Task to complete: The output should be every line below that includes the word "mkBoundedCache".

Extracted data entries
--- START ---

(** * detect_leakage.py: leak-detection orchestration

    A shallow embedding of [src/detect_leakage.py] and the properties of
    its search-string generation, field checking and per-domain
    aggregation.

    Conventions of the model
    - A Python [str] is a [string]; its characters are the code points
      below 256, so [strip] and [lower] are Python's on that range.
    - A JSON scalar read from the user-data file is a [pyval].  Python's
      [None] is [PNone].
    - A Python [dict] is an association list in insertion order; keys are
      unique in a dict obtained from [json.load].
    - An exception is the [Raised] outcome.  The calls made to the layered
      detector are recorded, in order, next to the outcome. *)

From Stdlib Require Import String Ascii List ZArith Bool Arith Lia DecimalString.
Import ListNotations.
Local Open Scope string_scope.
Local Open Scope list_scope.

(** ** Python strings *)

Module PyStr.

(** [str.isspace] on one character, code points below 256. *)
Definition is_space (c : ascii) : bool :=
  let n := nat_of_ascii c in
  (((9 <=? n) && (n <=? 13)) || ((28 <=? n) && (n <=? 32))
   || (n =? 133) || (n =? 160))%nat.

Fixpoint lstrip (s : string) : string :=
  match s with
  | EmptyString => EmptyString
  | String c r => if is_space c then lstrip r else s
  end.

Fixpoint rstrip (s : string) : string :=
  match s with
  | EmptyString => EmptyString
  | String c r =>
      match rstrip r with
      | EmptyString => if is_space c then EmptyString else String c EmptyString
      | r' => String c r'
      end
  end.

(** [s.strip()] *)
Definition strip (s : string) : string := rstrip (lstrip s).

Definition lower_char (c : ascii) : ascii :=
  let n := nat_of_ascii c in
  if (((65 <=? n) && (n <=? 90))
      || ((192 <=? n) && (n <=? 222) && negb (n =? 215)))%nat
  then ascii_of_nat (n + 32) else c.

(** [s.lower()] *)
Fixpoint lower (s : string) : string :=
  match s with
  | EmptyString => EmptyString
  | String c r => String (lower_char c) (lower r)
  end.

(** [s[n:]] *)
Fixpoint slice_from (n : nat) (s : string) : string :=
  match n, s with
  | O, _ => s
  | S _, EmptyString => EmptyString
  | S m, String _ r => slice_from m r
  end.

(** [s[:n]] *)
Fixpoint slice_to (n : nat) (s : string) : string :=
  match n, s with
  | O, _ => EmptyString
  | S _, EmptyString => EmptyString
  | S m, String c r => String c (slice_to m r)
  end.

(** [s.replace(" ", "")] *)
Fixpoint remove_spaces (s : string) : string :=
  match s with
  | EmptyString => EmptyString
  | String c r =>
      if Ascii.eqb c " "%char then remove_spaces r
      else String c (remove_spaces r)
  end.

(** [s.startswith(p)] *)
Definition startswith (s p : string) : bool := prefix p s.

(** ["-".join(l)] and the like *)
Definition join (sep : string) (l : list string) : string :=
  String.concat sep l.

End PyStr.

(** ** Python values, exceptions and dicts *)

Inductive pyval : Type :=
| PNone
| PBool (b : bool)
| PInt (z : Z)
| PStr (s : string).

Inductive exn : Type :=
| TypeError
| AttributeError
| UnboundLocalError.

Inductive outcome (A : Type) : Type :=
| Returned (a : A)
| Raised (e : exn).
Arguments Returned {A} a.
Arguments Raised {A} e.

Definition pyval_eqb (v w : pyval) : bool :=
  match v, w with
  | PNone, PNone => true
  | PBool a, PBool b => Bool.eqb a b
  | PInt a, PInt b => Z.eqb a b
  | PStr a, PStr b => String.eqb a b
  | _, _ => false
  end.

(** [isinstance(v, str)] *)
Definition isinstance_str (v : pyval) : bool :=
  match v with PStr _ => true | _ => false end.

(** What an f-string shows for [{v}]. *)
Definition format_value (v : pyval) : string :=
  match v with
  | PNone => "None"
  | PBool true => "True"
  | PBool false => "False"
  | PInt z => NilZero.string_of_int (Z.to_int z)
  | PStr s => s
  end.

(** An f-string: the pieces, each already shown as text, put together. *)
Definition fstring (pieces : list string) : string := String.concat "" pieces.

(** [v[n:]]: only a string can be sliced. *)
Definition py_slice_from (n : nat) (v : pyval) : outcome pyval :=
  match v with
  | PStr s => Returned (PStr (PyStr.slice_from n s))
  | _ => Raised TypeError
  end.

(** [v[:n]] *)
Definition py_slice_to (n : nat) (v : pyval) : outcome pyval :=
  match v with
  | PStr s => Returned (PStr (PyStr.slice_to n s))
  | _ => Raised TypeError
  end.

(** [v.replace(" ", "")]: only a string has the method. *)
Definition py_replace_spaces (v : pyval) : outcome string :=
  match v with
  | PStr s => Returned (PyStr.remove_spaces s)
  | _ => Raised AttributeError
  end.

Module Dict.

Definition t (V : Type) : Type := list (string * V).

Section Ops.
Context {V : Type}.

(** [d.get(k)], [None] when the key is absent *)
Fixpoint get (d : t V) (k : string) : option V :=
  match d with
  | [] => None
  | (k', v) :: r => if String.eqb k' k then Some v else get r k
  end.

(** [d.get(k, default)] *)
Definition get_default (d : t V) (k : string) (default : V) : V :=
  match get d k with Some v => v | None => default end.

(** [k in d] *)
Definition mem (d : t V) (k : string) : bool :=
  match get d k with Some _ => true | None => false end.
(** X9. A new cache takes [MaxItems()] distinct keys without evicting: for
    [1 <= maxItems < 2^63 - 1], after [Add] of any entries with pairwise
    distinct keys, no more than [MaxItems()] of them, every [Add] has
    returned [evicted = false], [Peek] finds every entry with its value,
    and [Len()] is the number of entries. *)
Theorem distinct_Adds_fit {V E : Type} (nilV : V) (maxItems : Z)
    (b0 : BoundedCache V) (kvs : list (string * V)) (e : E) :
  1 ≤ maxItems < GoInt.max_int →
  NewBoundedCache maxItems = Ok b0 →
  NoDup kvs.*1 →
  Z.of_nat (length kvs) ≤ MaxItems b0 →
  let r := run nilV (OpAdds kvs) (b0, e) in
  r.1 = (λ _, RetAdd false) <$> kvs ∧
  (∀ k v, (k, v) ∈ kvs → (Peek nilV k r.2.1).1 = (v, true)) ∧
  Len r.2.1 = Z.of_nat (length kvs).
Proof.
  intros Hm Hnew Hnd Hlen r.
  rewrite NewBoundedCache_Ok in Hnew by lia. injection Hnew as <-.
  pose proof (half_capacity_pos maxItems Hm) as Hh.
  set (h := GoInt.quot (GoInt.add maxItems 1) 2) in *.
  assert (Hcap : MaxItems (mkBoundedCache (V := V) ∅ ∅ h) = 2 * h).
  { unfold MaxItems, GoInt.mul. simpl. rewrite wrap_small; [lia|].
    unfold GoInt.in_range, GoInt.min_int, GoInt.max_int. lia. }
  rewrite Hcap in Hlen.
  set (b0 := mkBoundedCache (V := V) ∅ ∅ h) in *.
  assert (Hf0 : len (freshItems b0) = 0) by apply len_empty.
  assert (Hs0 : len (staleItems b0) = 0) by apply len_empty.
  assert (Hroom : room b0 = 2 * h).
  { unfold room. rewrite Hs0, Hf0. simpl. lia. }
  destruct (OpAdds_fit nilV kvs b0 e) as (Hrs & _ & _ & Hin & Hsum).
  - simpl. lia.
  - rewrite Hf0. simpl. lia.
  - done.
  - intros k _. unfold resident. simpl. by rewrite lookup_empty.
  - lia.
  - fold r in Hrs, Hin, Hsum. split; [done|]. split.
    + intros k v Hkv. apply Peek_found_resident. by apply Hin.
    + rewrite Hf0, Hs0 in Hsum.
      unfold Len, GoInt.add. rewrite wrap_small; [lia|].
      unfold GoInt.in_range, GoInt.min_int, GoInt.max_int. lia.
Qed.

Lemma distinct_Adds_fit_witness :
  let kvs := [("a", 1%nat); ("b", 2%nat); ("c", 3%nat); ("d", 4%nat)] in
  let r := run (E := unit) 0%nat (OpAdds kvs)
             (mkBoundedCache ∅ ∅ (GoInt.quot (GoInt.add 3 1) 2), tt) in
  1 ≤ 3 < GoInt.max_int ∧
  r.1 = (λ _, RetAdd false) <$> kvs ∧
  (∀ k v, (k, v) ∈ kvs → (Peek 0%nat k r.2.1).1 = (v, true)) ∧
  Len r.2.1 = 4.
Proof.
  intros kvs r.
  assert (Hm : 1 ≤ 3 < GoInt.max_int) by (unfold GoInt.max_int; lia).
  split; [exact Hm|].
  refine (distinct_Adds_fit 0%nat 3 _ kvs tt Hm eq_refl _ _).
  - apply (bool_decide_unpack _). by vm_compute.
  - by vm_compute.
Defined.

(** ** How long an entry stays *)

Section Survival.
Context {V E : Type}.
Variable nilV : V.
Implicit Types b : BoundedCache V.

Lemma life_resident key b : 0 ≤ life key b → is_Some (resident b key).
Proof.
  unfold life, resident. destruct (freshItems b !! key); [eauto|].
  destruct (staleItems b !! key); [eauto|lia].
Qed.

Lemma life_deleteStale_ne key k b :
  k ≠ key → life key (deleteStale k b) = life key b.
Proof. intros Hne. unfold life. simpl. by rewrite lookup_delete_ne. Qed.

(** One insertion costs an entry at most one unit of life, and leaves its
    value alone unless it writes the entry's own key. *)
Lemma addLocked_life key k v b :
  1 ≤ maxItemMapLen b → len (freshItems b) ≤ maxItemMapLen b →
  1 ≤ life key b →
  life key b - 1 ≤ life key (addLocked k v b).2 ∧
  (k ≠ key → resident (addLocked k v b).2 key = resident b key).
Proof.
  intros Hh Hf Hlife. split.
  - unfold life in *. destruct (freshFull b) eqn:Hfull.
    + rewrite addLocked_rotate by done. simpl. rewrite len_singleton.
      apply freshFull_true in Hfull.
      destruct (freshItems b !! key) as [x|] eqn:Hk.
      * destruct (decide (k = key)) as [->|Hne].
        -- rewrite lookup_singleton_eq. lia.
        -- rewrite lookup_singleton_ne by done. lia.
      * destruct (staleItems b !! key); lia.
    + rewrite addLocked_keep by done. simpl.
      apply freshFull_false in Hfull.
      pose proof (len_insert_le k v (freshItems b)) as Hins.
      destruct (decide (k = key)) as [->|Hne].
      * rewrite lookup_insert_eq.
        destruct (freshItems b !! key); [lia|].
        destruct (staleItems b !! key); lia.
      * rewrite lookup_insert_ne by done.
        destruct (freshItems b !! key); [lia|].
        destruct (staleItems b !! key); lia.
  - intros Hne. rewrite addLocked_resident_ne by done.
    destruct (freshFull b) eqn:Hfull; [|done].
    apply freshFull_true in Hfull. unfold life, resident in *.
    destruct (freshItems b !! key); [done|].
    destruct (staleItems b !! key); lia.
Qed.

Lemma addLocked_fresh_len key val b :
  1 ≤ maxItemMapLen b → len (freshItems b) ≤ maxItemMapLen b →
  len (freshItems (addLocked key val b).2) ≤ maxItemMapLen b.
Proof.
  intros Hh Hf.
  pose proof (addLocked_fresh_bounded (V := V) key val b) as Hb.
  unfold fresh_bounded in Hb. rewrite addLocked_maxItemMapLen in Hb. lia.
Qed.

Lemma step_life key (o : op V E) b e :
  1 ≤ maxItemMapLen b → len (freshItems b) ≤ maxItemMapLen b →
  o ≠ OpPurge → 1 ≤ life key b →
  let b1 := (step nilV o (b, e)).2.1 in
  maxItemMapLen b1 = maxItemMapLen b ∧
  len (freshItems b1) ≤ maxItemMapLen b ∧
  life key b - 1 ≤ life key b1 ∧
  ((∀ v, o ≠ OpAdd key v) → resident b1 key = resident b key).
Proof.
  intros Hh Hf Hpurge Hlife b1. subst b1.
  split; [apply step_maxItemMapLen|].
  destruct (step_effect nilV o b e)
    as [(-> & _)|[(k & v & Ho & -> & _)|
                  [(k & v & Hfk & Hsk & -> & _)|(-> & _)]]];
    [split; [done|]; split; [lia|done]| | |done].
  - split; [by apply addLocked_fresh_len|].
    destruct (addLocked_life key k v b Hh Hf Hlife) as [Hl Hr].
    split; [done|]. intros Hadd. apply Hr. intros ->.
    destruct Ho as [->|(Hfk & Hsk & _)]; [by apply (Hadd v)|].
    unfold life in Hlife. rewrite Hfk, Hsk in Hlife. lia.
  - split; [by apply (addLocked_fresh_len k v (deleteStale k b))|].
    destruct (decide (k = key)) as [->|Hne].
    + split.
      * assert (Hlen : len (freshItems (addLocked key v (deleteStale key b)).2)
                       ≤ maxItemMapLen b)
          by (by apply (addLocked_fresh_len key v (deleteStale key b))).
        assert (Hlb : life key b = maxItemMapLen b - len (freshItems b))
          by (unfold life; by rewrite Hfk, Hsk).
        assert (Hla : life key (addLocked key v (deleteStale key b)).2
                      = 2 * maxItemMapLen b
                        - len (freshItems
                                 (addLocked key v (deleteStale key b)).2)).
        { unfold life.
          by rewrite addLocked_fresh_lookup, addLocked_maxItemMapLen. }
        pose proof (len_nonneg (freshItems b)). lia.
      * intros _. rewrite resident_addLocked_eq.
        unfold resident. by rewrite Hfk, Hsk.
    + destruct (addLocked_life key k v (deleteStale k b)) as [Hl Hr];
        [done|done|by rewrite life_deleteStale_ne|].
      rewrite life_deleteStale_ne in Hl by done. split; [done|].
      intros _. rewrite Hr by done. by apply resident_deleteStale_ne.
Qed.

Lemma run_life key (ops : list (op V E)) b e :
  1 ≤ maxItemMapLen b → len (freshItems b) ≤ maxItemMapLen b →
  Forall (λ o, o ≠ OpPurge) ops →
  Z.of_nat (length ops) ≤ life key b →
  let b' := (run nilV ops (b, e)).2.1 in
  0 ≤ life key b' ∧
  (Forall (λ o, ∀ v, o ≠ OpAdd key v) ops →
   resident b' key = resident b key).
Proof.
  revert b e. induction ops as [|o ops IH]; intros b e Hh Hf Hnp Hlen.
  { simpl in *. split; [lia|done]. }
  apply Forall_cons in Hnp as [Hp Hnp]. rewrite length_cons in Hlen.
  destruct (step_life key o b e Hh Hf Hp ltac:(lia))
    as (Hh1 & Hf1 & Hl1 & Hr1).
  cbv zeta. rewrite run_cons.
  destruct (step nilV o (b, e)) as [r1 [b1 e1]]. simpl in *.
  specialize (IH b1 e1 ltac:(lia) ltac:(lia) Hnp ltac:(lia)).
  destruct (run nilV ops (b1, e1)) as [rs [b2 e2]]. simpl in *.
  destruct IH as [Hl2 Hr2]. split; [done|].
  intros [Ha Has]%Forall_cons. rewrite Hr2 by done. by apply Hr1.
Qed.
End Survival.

--- END ---

Solution for this exercise:
  assert (Hcap : MaxItems (mkBoundedCache (V := V) ∅ ∅ h) = 2 * h).
  set (b0 := mkBoundedCache (V := V) ∅ ∅ h) in *.
             (mkBoundedCache ∅ ∅ (GoInt.quot (GoInt.add 3 1) 2), tt) in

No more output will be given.